No need to describe their recipe once again. Let's just say that, from the piano and saxophone of "Winter Discontent" and "Twisted Nerves", to the brass band of the original "Kareoke King don't Hurt 'em", the loud bass of "Butter Knife Blues", the guitar and scratches of "Urban Renewal", the other and more melancholic guitar of "Simple Withdrawal", the wrathful "Independence Day", or the cool piano of "Last Minute Sorrow", nothing was to be discarded. And what about the saxophone of "Shadows Revisited2wice", a story about some love relationship, strengthened at the right time by another guitar? Or the eerie songs and scratches on "Shoot to Kill Order"? Or the drums and organ on the classy "Eternal Sunshine"?
Even the skits, as jazzy as the rest of the album, were noticeable.
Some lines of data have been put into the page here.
Definition transparent_coinbase_spend (outpoint : OutPoint) (spend_restriction : CoinbaseSpendRestriction)
    (u : Utxo) : Res ValidateContextError unit :=
  if negb (from_coinbase u) then Ok tt
  else match spend_restriction with
       | CheckCoinbaseMaturity spend_height =>
           min_spend_height ← expect (add_diff (utxo_height u) MIN_TRANSPARENT_COINBASE_MATURITY);
           if min_spend_height <=? spend_height then Ok tt
           else Err (ImmatureTransparentCoinbaseSpend outpoint spend_height min_spend_height (utxo_height u))
       | DisallowCoinbaseSpend => Err (UnshieldedTransparentCoinbaseSpend outpoint)
       end.

(** The match on the remaining value of one transaction. *)
Definition check_remaining_value (b : SemanticallyVerifiedBlock) (utxos : gmap OutPoint OrderedUtxo)
    (entry : nat * Transaction) : Res ValidateContextError unit :=
  let '(i, transaction) := entry in
  if is_coinbase transaction then Ok tt
  else match value_balance transaction (utxos_from_ordered_utxos utxos) with
       | Ok vb =>
           match remaining_transaction_value vb with
           | Ok _ => Ok tt
           | Err e =>
               hash ← expect (sv_transaction_hashes b !! i);
               Err (match e with
                    | ConstraintError _ _ =>
                        if invalid_value e <? 0
                        then NegativeRemainingTransactionValue e (sv_height b) (Z.of_nat i) hash
                        else CalculateRemainingTransactionValue e (sv_height b) (Z.of_nat i) hash
                    | _ => CalculateRemainingTransactionValue e (sv_height b) (Z.of_nat i) hash
                    end)
           | Panic => Panic
           end
       | Err e =>
           hash ← expect (sv_transaction_hashes b !! i);
           Err (CalculateTransactionValueBalances e (sv_height b) (Z.of_nat i) hash)
       | Panic => Panic
       end.
Definition check_remaining_transaction_value (b : SemanticallyVerifiedBlock) (utxos : gmap OutPoint OrderedUtxo) :
    Res ValidateContextError unit :=
  foldM (fun _ entry => check_remaining_value b utxos entry) tt (imap pair (transactions (sv_block b))).

Section Spend.
Context (network : Network) (finalized_utxo : OutPoint → option OrderedUtxo).
Context (b : SemanticallyVerifiedBlock) (unspent_utxos : gmap OutPoint OrderedUtxo) (spent_utxos : gmap OutPoint Hash).

(** The body of the inner loop, over the spends of the transaction number [i]. *)
Definition check_spend (i : nat) (transaction : Transaction) (block_spends : gmap OutPoint OrderedUtxo)
    (spend : OutPoint) : Res ValidateContextError (gmap OutPoint OrderedUtxo) :=
  u ← transparent_spend_chain_order spend (Z.of_nat i) (sv_new_outputs b) unspent_utxos spent_utxos finalized_utxo;
  _ ← transparent_coinbase_spend spend (coinbase_spend_restriction transaction network (sv_height b)) (utxo u);
  insert_new (fun spend => Err (DuplicateTransparentSpend spend true)) block_spends (spend, u).

Definition transparent_spend : Res ValidateContextError (gmap OutPoint OrderedUtxo) :=
  block_spends ←
    foldM (fun block_spends '(i, transaction) =>
             foldM (check_spend i transaction) block_spends (spent_outpoints transaction))
          ∅ (imap pair (transactions (sv_block b)));
  _ ← check_remaining_transaction_value b block_spends;
  Ok block_spends.

End Spend.

(** ** Contextually verified blocks *)

Definition with_block_and_spent_utxos (b : SemanticallyVerifiedBlock) (spent_outputs : gmap OutPoint OrderedUtxo) :
    Res ValueBalanceError ContextuallyVerifiedBlock :=
  let spent_outputs := sv_new_outputs b ∪ spent_outputs in
  change ← chain_value_pool_change (sv_block b) (utxos_from_ordered_utxos spent_outputs)
             (sv_deferred_pool_balance_change b);
  Ok (mkContextual (sv_block b) (sv_hash b) (sv_height b) (sv_new_outputs b) spent_outputs
        (sv_transaction_hashes b) change).

(** ** What the checks accept *)

Lemma add_maturity h : 0 ≤ h ≤ MAX - 100 → add_diff h MIN_TRANSPARENT_COINBASE_MATURITY = Some (h + 100).
Proof.
  intros Hh. pose proof MAX_eq. unfold add_diff, MIN_TRANSPARENT_COINBASE_MATURITY.
  rewrite try_from_wrap_small by (cbn; lia). apply height_step. lia.
Qed.

Section Exact.
Context (network : Network) (finalized_utxo : OutPoint → option OrderedUtxo).
Context (b : SemanticallyVerifiedBlock) (unspent_utxos : gmap OutPoint OrderedUtxo) (spent_utxos : gmap OutPoint Hash).
Implicit Types (e : nat * Transaction * OutPoint) (m : gmap OutPoint OrderedUtxo).

(** The spends of the block, with the transactions that make them. *)
Definition block_spend_list : list (nat * Transaction * OutPoint) :=
  imap pair (transactions (sv_block b)) ≫= fun it => (fun o => (it, o)) <$> spent_outpoints it.2.

(** An output comes from an earlier transaction of the block, or else from the
    chain below the block, where it is not spent. *)
Definition in_chain_order (i : nat) (o : OutPoint) (u : OrderedUtxo) : Prop :=
  match sv_new_outputs b !! o with
  | Some u' => u = u' ∧ tx_index_in_block u < Z.of_nat i
  | None => spent_utxos !! o = None ∧
      (unspent_utxos !! o = Some u ∨ unspent_utxos !! o = None ∧ finalized_utxo o = Some u)
  end.
(** A coinbase output is spent 100 blocks later, by a transaction without
    transparent outputs (unless the network allows it). *)
Definition mature (tx : Transaction) (u : Utxo) : Prop :=
  from_coinbase u = true →
  (outputs tx = [] ∨ should_allow_unshielded_coinbase_spends network = true) ∧ utxo_height u + 100 ≤ sv_height b.
Definition may_spend e (u : OrderedUtxo) : Prop :=
  in_chain_order e.1.1 e.2 u ∧ mature e.1.2 (utxo u).

(** The known outputs are not at the end of the height range. *)
Definition heights_low : Prop := ∀ o u,
  sv_new_outputs b !! o = Some u ∨ unspent_utxos !! o = Some u ∨ finalized_utxo o = Some u →
  0 ≤ utxo_height (utxo u) ≤ MAX - 100.

Lemma chain_order_Ok i o u :
  transparent_spend_chain_order o (Z.of_nat i) (sv_new_outputs b) unspent_utxos spent_utxos finalized_utxo = Ok u ↔
  in_chain_order i o u.
Proof.
  unfold transparent_spend_chain_order, in_chain_order. destruct (sv_new_outputs b !! o) as [u'|].
  - destruct (Z.leb_spec (Z.of_nat i) (tx_index_in_block u')); naive_solver lia.
  - destruct (spent_utxos !! o); [naive_solver|].
    destruct (unspent_utxos !! o); [naive_solver|]. destruct (finalized_utxo o); naive_solver.
Qed.

Lemma in_chain_order_height i o u :
  heights_low → in_chain_order i o u → 0 ≤ utxo_height (utxo u) ≤ MAX - 100.
Proof.
  unfold in_chain_order. intros Hh Ho. apply (Hh o). destruct (sv_new_outputs b !! o); naive_solver.
Qed.
Definition merkle_root_validity (network : Network) (block : Block) (transaction_hashes : list Hash) : Res BlockError unit :=
  _ ← map_err (λ _, WrongTransactionConsensusBranchId) (check_transaction_network_upgrade_consistency block network);
  merkle_root ← lift (merkle_root_of transaction_hashes);
  if negb (bool_decide (Transaction.merkle_root (header block) = merkle_root))
  then Err (BadMerkleRoot merkle_root (Transaction.merkle_root (header block)))
  else if negb (Nat.eqb (length transaction_hashes) (size (list_to_set transaction_hashes : gset Hash)))
  then Err DuplicateTransaction
  else Ok tt.

(** ** [SemanticBlockVerifier] *)

(** The answers of the state service. A commit fails with a [CommitBlockError] or with another error. *)
Inductive CommitServiceError := CommitError (e : CommitBlockError) | OtherServiceError (e : ServiceError).
Record BlockState := mkBlockState {
  known_block : Hash → Res ServiceError (option KnownBlock);
  check_block_proposal_validity : SemanticallyVerifiedBlock → Res ServiceError unit;
  commit_semantically_verified_block : SemanticallyVerifiedBlock → Res CommitServiceError Hash;
}.

Inductive BlockVerifierRequest := Commit (block : Block) | CheckProposal (block : Block).
Definition request_block (self : BlockVerifierRequest) : Block :=
  match self with Commit block | CheckProposal block => block end.
Definition is_proposal (self : BlockVerifierRequest) : bool :=
  match self with Commit _ => false | CheckProposal _ => true end.

Definition MAX_BLOCK_SIGOPS : Z := 20000.

(** The totals of a block: [u32] additions wrap around, and an error of the fees is kept until the end. *)
Definition BlockTotals : Type := Z * Res Amount.Error (Amount NonNegative).
Definition add_response (totals : BlockTotals) (result : Res BoxError Response) : Res VerifyBlockError BlockTotals :=
  response ← map_err (λ e, InvalidTransaction (from_box_error e)) result;
  _ ← assert (match response with BlockResponse _ _ _ => true | _ => false end);
  let sigops := wrap U32 (totals.1 + rsp_sigops response) in
  Ok (sigops, match rsp_miner_fee response with Some fee => Amount.add_assign totals.2 fee | None => totals.2 end).

(** The requests to the transaction verifier. *)
Definition transaction_requests (block : Block) (transaction_hashes : list Hash)
    (known_utxos : gmap OutPoint OrderedUtxo) (height : Height) : list Request :=
  let known_outpoint_hashes : gset Hash := set_map outpoint_hash (dom known_utxos) in
  (λ p, BlockRequest p.1 p.2 known_outpoint_hashes known_utxos height (time (header block)))
    <$> zip transaction_hashes (transactions block).

(** The checks of [call] that need neither the state nor the transaction verifier. *)
Definition quick_block_checks (network : Network) (now : Z) (request : BlockVerifierRequest) (hash : Hash)
    (height : Height) (transaction_hashes : list Hash) :
    Res VerifyBlockError (Transaction * Amount NonNegative * DeferredPoolBalanceChange) :=
  let block := request_block request in
  _ ← map_err InvalidTime (time_is_valid_at (header block) now height hash);
  coinbase_tx ← map_err InvalidBlock (coinbase_is_first block);
  expected_block_subsidy ← map_err InvalidSubsidy (block_subsidy height network);
  deferred_pool_balance_change ← map_err InvalidBlock (subsidy_is_valid block network expected_block_subsidy);
  _ ← map_err InvalidTransaction (coinbase_outputs_are_decryptable coinbase_tx network height);
  Ok (coinbase_tx, expected_block_subsidy, deferred_pool_balance_change).

(** The proof of work, which a proposal and a network without it do not need. *)
Definition pow_checks (network : Network) (request : BlockVerifierRequest) (hash : Hash) (height : Height) :
    Res VerifyBlockError unit :=
  let header := header (request_block request) in
  if is_proposal request || disable_pow network then
    _ ← map_err InvalidBlock (difficulty_threshold_is_valid header network height hash); Ok tt
  else
    _ ← map_err InvalidBlock (difficulty_is_valid header network height hash);
    map_err InvalidEquihash (equihash_solution_is_valid header).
This album's only flaws, in fact, were the blubbering "Slice of Memory", the bluesy "Soundcheck @ 5 :24 pm", and "Iam Savanh", a track rapped into Laotian. Apart from these, the exclusive combination of simple loops and two to three rappers' flows and lyrics, were enough to satisfy any listener. They continued an art form, boom bap, which, according to some, had passed with much difficulty the new millennium.